◆ **DESCRIPTION OF THE TASK**:
Copy, exactly and without additions, every line in the records below from the one holding "intros Hl. revert r. induction Hl" through the one holding "k2 :: files", both ends included.
RECORDS SUPPLIED below:
(** ** The resolved settings *)

(** The value of a leaf of the merged configuration, of the wanted type. *)
Definition leaf_bool (p : list string) (c : OrchestraitorConfig) : option bool :=
  match config_leaf (lit <$> p) c with Some (VBool b) => Some b | _ => None end.
Definition leaf_num (p : list string) (c : OrchestraitorConfig) : option N :=
  match config_leaf (lit <$> p) c with Some (VNum n) => Some n | _ => None end.
Definition leaf_strs (p : list string) (c : OrchestraitorConfig) : option (list rstr) :=
  match config_leaf (lit <$> p) c with Some (VStrs l) => Some l | _ => None end.

Definition kickoff_leaf (f : string) (c : OrchestraitorConfig) : option bool := leaf_bool ["watch"; "kickoff"; f]%string c.

(** What the merged configuration asks for, with the built-in default for every key
    that no layer sets. *)
Record settings_of (merged : OrchestraitorConfig) (w : WatchConfig) : Prop := {
  so_interval : wc_poll_interval_secs w = default 60 (leaf_num ["watch"; "poll_interval_secs"]%string merged);
  so_new : new_eligible_work (wc_kickoff w) = default true (kickoff_leaf "new_eligible_work" merged);
  so_unblocked : unblocked_promotion (wc_kickoff w) = default true (kickoff_leaf "unblocked_promotion" merged);
  so_slot : slot_released_armed (wc_kickoff w) = default true (kickoff_leaf "slot_released" merged);
  so_budget : budget_window_reset_armed (wc_kickoff w) = default true (kickoff_leaf "budget_window_reset" merged);
  so_external : external_event (wc_kickoff w) = default false (kickoff_leaf "external_event" merged);
  so_identities : it_service_identities (wc_intake w)
    = default [lit "arbsec-agent"] (leaf_strs ["service_identities"]%string merged);
  so_ingress : is_enabled (wc_ingress w) = default false (leaf_bool ["watch"; "ingress"; "enabled"]%string merged);
  so_capacity : is_queue_capacity (wc_ingress w)
    = default 256 (leaf_num ["watch"; "ingress"; "queue_capacity"]%string merged);
  so_intake : it_enabled (wc_intake w) = default false (leaf_bool ["watch"; "intake"; "enabled"]%string merged);
}.

Lemma num_leaf_interval c :
  (oc_watch c ≫= wb_poll_interval_secs) = leaf_num ["watch"; "poll_interval_secs"]%string c.
Proof. destruct c as [? ? ? ? ? ? ? ? ? ? ? ? ? ? ? ? [[[]]|] ?]; reflexivity. Qed.

Lemma interval_resolved l :
  rv_value <$> foldl (λ resolved i,
      match oc_watch (ci_config i) ≫= wb_poll_interval_secs with
      | Some value => Some (MkResolved value (ci_source i) false)
      | None => resolved
      end) None l
  = leaf_num ["watch"; "poll_interval_secs"]%string
      (foldl (λ merged i, OrchestraitorConfig_merge merged (ci_config i)) OrchestraitorConfig_default l).
Proof.
  induction l as [|i l IH] using rev_ind; [done|]. rw !foldl_app. cbn [foldl].
  set (m := foldl _ OrchestraitorConfig_default l) in *. clearbody m. rw -num_leaf_interval in IH. rw -num_leaf_interval.
  cbn [OrchestraitorConfig_merge oc_watch].
  destruct (oc_watch (ci_config i)) as [b|] eqn:E; cbn [mbind option_bind];
    [|by destruct (oc_watch m)].
  destruct (wb_poll_interval_secs b) as [n|] eqn:En; destruct (oc_watch m) as [a|]; cbn; rw ?En; try done.
Qed.

Lemma with_intake_ok i k g t w : with_intake i k g t = Ok w ↔
  1 ≤ i ∧ 1 ≤ is_queue_capacity g ∧ w = MkWatchConfig i k g t.
Proof.
  unfold with_intake. destruct (i =? 0) eqn:?, (is_queue_capacity g =? 0) eqn:?; bool_simpl; split;
    try (intros [= <-]; split_and!; [lia..|done]); try done; try lia. by intros (_ & _ & ->).
Qed.

(** Each resolved block, leaf by leaf. *)
Lemma kickoff_resolved r merged : resolve_config r = Ok merged →
  resolve_kickoff r = Ok (MkKickoffSettings (default true (kickoff_leaf "new_eligible_work" merged))
    (default true (kickoff_leaf "unblocked_promotion" merged)) (default true (kickoff_leaf "slot_released" merged))
    (default true (kickoff_leaf "budget_window_reset" merged)) (default false (kickoff_leaf "external_event" merged))).
Proof.
  intros E. unfold resolve_kickoff, kickoff_leaf, leaf_bool. rw E. clear E.
  destruct merged as [? ? ? ? ? ? ? ? ? ? ? ? ? ? ? ? wt ?]. cbn [oc_watch map_err result_bind].
  destruct wt as [[? [[[] [] [] [] []]|] ? ?]|]; reflexivity.
Qed.

Lemma ingress_resolved r merged : resolve_config r = Ok merged →
  resolve_ingress r = Ok (MkIngressSettings (default false (leaf_bool ["watch"; "ingress"; "enabled"]%string merged))
    (default 256 (leaf_num ["watch"; "ingress"; "queue_capacity"]%string merged))).
Proof.
  intros E. unfold resolve_ingress, leaf_bool, leaf_num. rw E. clear E.
  destruct merged as [? ? ? ? ? ? ? ? ? ? ? ? ? ? ? ? wt ?]. cbn [oc_watch map_err result_bind].
  destruct wt as [[? ? [[[] []]|] ?]|]; reflexivity.
Qed.

Lemma intake_resolved r merged : resolve_config r = Ok merged →
  resolve_intake r = Ok (MkIntakeSettings (default false (leaf_bool ["watch"; "intake"; "enabled"]%string merged))
    (default [lit "arbsec-agent"] (leaf_strs ["service_identities"]%string merged))).
Proof.
  intros E. unfold resolve_intake, leaf_bool, leaf_strs. rw E. clear E.
  destruct merged as [? ? ? ? ? ? ? ? ? ? ? ? ? ? ids ? wt ?]. cbn [oc_watch oc_service_identities map_err result_bind].
  destruct wt as [[? ? ? [[[]]|]]|], ids; reflexivity.
Qed.

(** The daemon's settings are those of the merged configuration: every key the
    resolver reads gets the merged value, or the built-in default when no layer sets
    it, and a zero cadence or a zero queue capacity is rejected. *)
Theorem watch_settings_right r w :
  from_layers r = Ok w →
  ∃ merged, resolve_config r = Ok merged ∧ settings_of merged w
    ∧ 1 ≤ wc_poll_interval_secs w ∧ 1 ≤ is_queue_capacity (wc_ingress w).
Proof.
  unfold from_layers. intros (v & Hv%map_err_ok & H)%result_bind_ok.
  destruct (resolve_config r) as [merged|] eqn:E;
    [|unfold resolve_kickoff in H; rw E in H; discriminate H].
  exists merged. split; [done|].
  rw (kickoff_resolved _ _ E) (ingress_resolved _ _ E) (intake_resolved _ _ E) in H. cbn [result_bind] in H.
  apply with_intake_ok in H as (Hi & Hc & ->). cbn [wc_poll_interval_secs wc_ingress is_queue_capacity] in *.
  split; [|split; assumption]. apply resolve_config_ok in E as [Hu Em]. rw resolve_value_ok in Hv; [|apply Hu].
  injection Hv as Hv. pose proof (interval_resolved (sort_by_layer (cr_inputs r))) as Hl. rw Hv -Em in Hl.
  constructor; try reflexivity. cbn. rw -Hl. by destruct v.
Qed.

(** ** The layers the daemon loads *)

Section loaded.
Context `{Toml, ConfigFs}.

(** The resolver grew by inputs above the built-in layer. *)
Definition extends (r r' : ConfigResolver) : Prop :=
  ∃ files, cr_inputs r' = cr_inputs r ++ files ∧ Forall (λ i, klt BuiltInDefaults (input_layer i)) files.

Lemma extends_refl r : extends r r.
Proof. exists []. by rw app_nil_r. Qed.

Lemma extends_trans r1 r2 r3 : extends r1 r2 → extends r2 r3 → extends r1 r3.
Proof.
  intros (f & E & Hf) (g & E' & Hg). exists (f ++ g). rw E' E -app_assoc. split; [done|]. by apply Forall_app.
Qed.

Lemma with_toml_ok r s toml r' : with_toml r s toml = Ok r' →
  ∃ c d, from_str toml = Some c ∧ parse_document toml = Some d
    ∧ r' = MkResolver (cr_inputs r ++ [MkInput s c (collect_keys d)]).
Proof.
  unfold with_toml, parse_toml_config. destruct (parse_document toml) as [d|]; [|done].
  destruct (from_str toml) as [c|]; [|done]. cbn. intros [= <-]. eauto.
Qed.

Lemma load_files_extends layer files r r' : klt BuiltInDefaults layer →
  load_files layer files r = Ok r' → extends r r'.
Proof.
  intros Hl. revert r. induction files as [|file files IH]; intros r; cbn; [intros [= ->]; apply extends_refl|].
  destruct (fs_exists file); cbn [negb]; [|apply IH]. intros (c & _ & Hb)%result_bind_ok.
  apply result_bind_ok in Hb as (r1 & (? & ? & _ & _ & ->)%map_err_ok%with_toml_ok & Hb%IH).
  eapply extends_trans; [|exact Hb]. eexists. split; [done|]. by repeat constructor.
Qed.

Lemma load_all_extends layers r r' : Forall (λ l, klt BuiltInDefaults l.1) layers →
  load_all layers r = Ok r' → extends r r'.
Proof.
  intros Hl. revert r. induction Hl as [|[layer files] layers Hl _ IH]; intros r; cbn; [intros [= ->]; apply extends_refl|].
  intros (r1 & Hf & Ha%IH)%result_bind_ok. eapply extends_trans; [|exact Ha]. by eapply load_files_extends.
Qed.

Lemma load_layered_ok roles config_dir project_dir r :
  load_layered_resolver roles config_dir project_dir = Ok r →
  ∃ c1 c2 k1 k2 files, from_str roles = Some c1 ∧ from_str WATCH_BUILT_IN_DEFAULTS_TOML = Some c2
    ∧ cr_inputs r = MkInput (MkSource BuiltInDefaults (lit "built-in defaults")) c1 k1
                    :: MkInput (MkSource BuiltInDefaults (lit "built-in watch defaults")) c2 k2 :: files
    ∧ Forall (λ i, klt BuiltInDefaults (input_layer i)) files.
Proof.
  unfold load_layered_resolver. intros (r1 & (c1 & d1 & H1 & _ & ->)%map_err_ok%with_toml_ok & Hr)%result_bind_ok.
  apply result_bind_ok in Hr as (r2 & (c2 & d2 & H2 & _ & ->)%map_err_ok%with_toml_ok & Hr).
  do 4 (apply result_bind_ok in Hr as (? & _ & Hr)). apply load_all_extends in Hr as (files & E & Hf); [|by repeat constructor].
  exists c1, c2. do 2 eexists. exists files. split_and!; [done..|exact E|done].
Qed.
End loaded.

(** The smallest layer comes first, in the order of its inputs. *)
Lemma sort_insert_least i l : Forall (λ j, kle (input_layer i) (input_layer j)) l →
  sort_insert (by_key input_layer) i l = i :: l.
Proof. intros Hl. destruct Hl as [|j l Hj Hl]; cbn; [done|]. by rw decide_True. Qed.

Lemma sort_builtins_first i j files : input_layer i = BuiltInDefaults → input_layer j = BuiltInDefaults →
  Forall (λ k, klt BuiltInDefaults (input_layer k)) files →
  sort_by_layer (i :: j :: files) = i :: j :: sort_by_layer files.
Proof.
  intros Hi Hj Hf. unfold sort_by_layer. cbn [stable_sort foldr]. fold (stable_sort (by_key input_layer) files).
  assert (Forall (λ k, klt BuiltInDefaults (input_layer k)) (stable_sort (by_key input_layer) files)) as Hs
    by by rw stable_sort_Permutation.
  rw (sort_insert_least j); [rw sort_insert_least; [done|]|].
  - constructor; [by rw Hi Hj|]. eapply Forall_impl; [exact Hs|]. intros k Hk. rw Hi. by apply klt_le.
  - eapply Forall_impl; [exact Hs|]. intros k Hk. rw Hj. by apply klt_le.
Qed.

(** A [watch] block, once merged, keeps its [ingress] and [intake]. *)
Lemma fold_watch_frozen b l acc : oc_watch acc = Some b →
  ∃ b', oc_watch (foldl (λ merged i, OrchestraitorConfig_merge merged (ci_config i)) acc l) = Some b'
    ∧ wb_ingress b' = wb_ingress b ∧ wb_intake b' = wb_intake b.
Proof.
  revert acc b. induction l as [|i l IH]; intros acc b Hb; cbn [foldl]; [eauto|].
  destruct (oc_watch (ci_config i)) as [n|] eqn:En.
  - destruct (IH (OrchestraitorConfig_merge acc (ci_config i)) (WatchConfigBlock_merge b n)) as (b' & -> & E1 & E2).
    + cbn [OrchestraitorConfig_merge oc_watch]. by rw Hb En.
    + exists b'. by rw E1 E2.
  - apply IH. cbn [OrchestraitorConfig_merge oc_watch]. by rw Hb En.
Qed.

(** The block of [WATCH_BUILT_IN_DEFAULTS_TOML]. *)
Definition watch_defaults : WatchConfigBlock :=
  MkWatchBlock (Some 60) (Some (MkWatchKickoff (Some true) (Some true) (Some true) (Some true) (Some false)))
    (Some (MkWatchIngress (Some false) (Some 256))) (Some (MkWatchIntake (Some false))).

(** C29. With the layers the daemon loads, the ingress and the intake lane keep their
    built-in settings (off, 256 events) whatever the operator's files say: the
    defaults layer carries the [watch] block, and the merge drops the [ingress] and
    [intake] tables of every later layer. *)
Theorem ingress_stays_off `{Toml, ConfigFs} roles roles_config watch_config config_dir project_dir r w :
  from_str roles = Some roles_config → oc_watch roles_config = None →
  from_str WATCH_BUILT_IN_DEFAULTS_TOML = Some watch_config → oc_watch watch_config = Some watch_defaults →
  load_layered_resolver roles config_dir project_dir = Ok r → from_layers r = Ok w →
  wc_ingress w = IngressSettings_builtin_defaults ∧ it_enabled (wc_intake w) = false.
Proof.
  intros Hr Hrw Hw Hww (c1 & c2 & k1 & k2 & files & H1 & H2 & Hin & Hf)%load_layered_ok Hl.
  rw Hr in H1. injection H1 as <-. rw Hw in H2. injection H2 as <-.
  unfold from_layers in Hl. apply result_bind_ok in Hl as (v & _ & Hl).
  destruct (resolve_config r) as [merged|] eqn:E; [|unfold resolve_kickoff in Hl; rw E in Hl; discriminate Hl].
  apply result_bind_ok in Hl as (k & _ & Hl). apply result_bind_ok in Hl as (g & Hg & Hl).
  apply result_bind_ok in Hl as (t & Ht & (_ & _ & ->)%with_intake_ok). cbn [wc_ingress wc_intake].
  unfold resolve_ingress in Hg. unfold resolve_intake in Ht. rw E in Hg. rw E in Ht. cbn [map_err result_bind] in Hg, Ht.
  apply resolve_config_ok in E as [_ Em]. rw Hin sort_builtins_first in Em; [|done..]. cbn [foldl] in Em.
  set (acc := OrchestraitorConfig_merge (OrchestraitorConfig_merge _ _) _) in Em.
  assert (oc_watch acc = Some watch_defaults) as Ha.
  { unfold acc. cbn [OrchestraitorConfig_merge oc_watch ci_config]. by rw Hrw Hww. }
  destruct (fold_watch_frozen _ (sort_by_layer files) acc Ha) as (b' & Hb & E1 & E2). rw -Em in Hb.
  rw Hb in Hg. rw Hb in Ht. cbn [mbind option_bind] in Hg, Ht. rw E1 in Hg. rw E2 in Ht.
  injection Hg as <-. injection Ht as <-. split; reflexivity.
Qed.
(** ** One execution *)

Definition act_op (a : Act) : option BreakerOp :=
  match a with Ask now => Some (Asked now) | Succeed => Some Succeeded | FailAt now => Some (Failed now) | _ => None end.

(** The scheduler after what an execution for [p] has done. *)
Definition replay (s : RetryScheduler) (p : ProviderId) (acts : list Act) : RetryScheduler :=
  foldl scheduler_step s (omap (λ a, pair p <$> act_op a) acts).

Definition call_of (a : Act) : option N := match a with Call n => Some n | _ => None end.
Definition sleep_of (a : Act) : option Duration := match a with Sleep d => Some d | _ => None end.

Lemma replay_app s p xs ys : replay s p (xs ++ ys) = replay (replay s p xs) p ys.
Proof. unfold replay. by rw omap_app foldl_app. Qed.

(** Every call has the consent of the breaker, asked just before. *)
Definition consented (s : RetryScheduler) (p : ProviderId) (acts : list Act) : Prop :=
  ∀ pre n post, acts = pre ++ Call n :: post →
  ∃ before now, pre = before ++ [Ask now] ∧ (breaker_allows (replay s p before) p now).2 = true.

Lemma consented_app s p xs ys : consented s p xs → consented (replay s p xs) p ys → consented s p (xs ++ ys).
Proof.
  intros Hx Hy pre n post E. destruct (List.app_eq_app _ _ _ _ E) as (l & [[-> Hl]|[-> Hl]]).
  - destruct l as [|a l]; cbn in Hl.
    + destruct (Hy [] n post (eq_sym Hl)) as (b & now & Hb & _). by destruct b.
    + injection Hl as <- ->. by apply (Hx pre n l).
  - destruct (Hy l n post Hl) as (b & now & -> & Hok). exists (xs ++ b), now. by rw app_assoc replay_app.
Qed.

Lemma consented_none s p acts : omap call_of acts = [] → consented s p acts.
Proof. intros Hn pre n post ->. rw omap_app in Hn. cbn in Hn. by destruct (omap call_of pre). Qed.

(** One attempt that reached the operation. *)
Lemma consented_attempt s p now n rest : (breaker_allows s p now).2 = true → omap call_of rest = [] →
  consented s p (Ask now :: Call n :: rest).
Proof.
  intros Hok Hr pre m post E. destruct pre as [|a [|b pre]]; [done| |].
  - injection E as <- <- _. by exists [], now.
  - injection E as _ _ ->. rw omap_app in Hr. cbn in Hr. by destruct (omap call_of pre).
Qed.

Definition retried {T} (w : Attempt T) : Prop := ∃ e, at_outcome w = Err e ∧ retryability e = Retriable.

(** [k] numbers from [first]. *)
Fixpoint numbers (first : N) (k : nat) : list N :=
  match k with O => [] | S k => first :: numbers (first + 1) k end.

(** How an execution of attempts [first], [first + 1], ... that made [k] calls ends. *)
Definition ended {T} (s : RetryScheduler) (p : ProviderId) (world : N → Attempt T) (first : N) (k : nat) (max : N)
    (acts : list Act) (out : result T GovernanceError) : Prop :=
  let final := world (first + N.of_nat k - 1) in
  match out with
  | Ok v => (0 < k)%nat ∧ at_outcome final = Ok v
  | Err e =>
      ((0 < k)%nat ∧ at_outcome final = Err e ∧ retryability e ≠ Retriable)
      ∨ (e = RetryBudgetExhausted p ∧ first + N.of_nat k = max + 1 ∧ (k = 0%nat ∨ retried final))
      ∨ (e = Cancelled ∧ (0 < k)%nat ∧ first + N.of_nat k ≤ max ∧ retried final ∧ at_cancelled final = true)
      ∨ (e = CircuitBreakerOpen p ∧ first + N.of_nat k ≤ max ∧ ∃ before now, acts = before ++ [Ask now]
         ∧ (breaker_allows (replay s p before) p now).2 = false)
  end.

(** What one execution did and why it ended. *)
Definition execution {T} (s : RetryScheduler) (p : ProviderId) (world : N → Attempt T) (first : N) (k : nat)
    (max : N) (s' : RetryScheduler) (acts : list Act) (out : result T GovernanceError) : Prop :=
  s' = replay s p acts
  ∧ omap call_of acts = numbers first k
  ∧ consented s p acts
  ∧ (∀ i, first ≤ i → i + 1 < first + N.of_nat k → retried (world i) ∧ at_cancelled (world i) = false)
  ∧ (∃ m, omap sleep_of acts = (λ i, delay_for_attempt (rs_policy s) i (at_nanos (world i))) <$> numbers first m
       ∧ (m ≤ k ≤ m + 1)%nat)
  ∧ ended s p world first k max acts out.

Lemma record_failure_policy s p now : rs_policy (record_failure s p now) = rs_policy s.
Proof. done. Qed.

Lemma breaker_allows_policy s p now : rs_policy (breaker_allows s p now).1 = rs_policy s.
Proof. unfold breaker_allows. by destruct (allows _ _). Qed.

(** An execution continued after a retried attempt. *)
Lemma execution_cons {T} s p (world : N → Attempt T) first k max s' acts out :
  let w := world first in
  let done := [Ask (at_check w); Call first; FailAt (at_record w)]
    ++ [Sleep (delay_for_attempt (rs_policy s) first (at_nanos w))] in
  (breaker_allows s p (at_check w)).2 = true → retried w → at_cancelled w = false →
  rs_policy (replay s p done) = rs_policy s →
  execution (replay s p done) p world (first + 1) k max s' acts out →
  execution s p world first (S k) max s' (done ++ acts) out.
Proof.
  intros w done Hok Hr Hc Hpol (Hs & Hcalls & Hcons & Hmid & (m & Hsl & Hm) & He). unfold execution. split_and!.
  - by rw replay_app.
  - rw omap_app Hcalls. done.
  - apply consented_app; [|done]. by apply consented_attempt.
  - intros i H1 H2. destruct (decide (i = first)) as [->|]; [done|]. apply Hmid; lia.
  - exists (S m). rw omap_app Hsl Hpol. split; [done|lia].
  - unfold ended in *. replace (first + N.of_nat (S k) - 1) with (first + 1 + N.of_nat k - 1) by lia.
    destruct out as [v|e].
    + destruct He. split; [lia|done].
    + destruct He as [(H1 & H2 & H3)|[(-> & H2 & H3)|[(-> & H1 & H2 & H3 & H4)|(-> & H2 & before & now & -> & H3)]]].
      * left. split; [lia|done].
      * right; left. split_and!; [done|lia|]. right. destruct H3 as [->|H3]; [|done].
        by replace (first + 1 + N.of_nat 0 - 1) with first by lia.
      * right; right; left. split_and!; [done|lia|lia|done|done].
      * right; right; right. split_and!; [done|lia|]. exists (done ++ before), now. by rw app_assoc replay_app.
Qed.

(** An execution that refused, or whose only attempt was the last. *)
Lemma execution_refused {T} s p (world : N → Attempt T) first max now out :
  ended s p world first 0 max [Ask now] out → execution s p world first 0 max (breaker_allows s p now).1 [Ask now] out.
Proof.
  intros He. unfold execution. split_and!; try done; [by apply consented_none|lia|exists 0%nat; split; [done|lia]].
Qed.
End of RECORDS SUPPLIED.
◆ **THE COMPLETED TASK**:
  intros Hl. revert r. induction Hl as [|[layer files] layers Hl _ IH]; intros r; cbn; [intros [= ->]; apply extends_refl|].
  intros (r1 & Hf & Ha%IH)%result_bind_ok. eapply extends_trans; [|exact Ha]. by eapply load_files_extends.
Qed.

Lemma load_layered_ok roles config_dir project_dir r :
  load_layered_resolver roles config_dir project_dir = Ok r →
  ∃ c1 c2 k1 k2 files, from_str roles = Some c1 ∧ from_str WATCH_BUILT_IN_DEFAULTS_TOML = Some c2
    ∧ cr_inputs r = MkInput (MkSource BuiltInDefaults (lit "built-in defaults")) c1 k1
                    :: MkInput (MkSource BuiltInDefaults (lit "built-in watch defaults")) c2 k2 :: files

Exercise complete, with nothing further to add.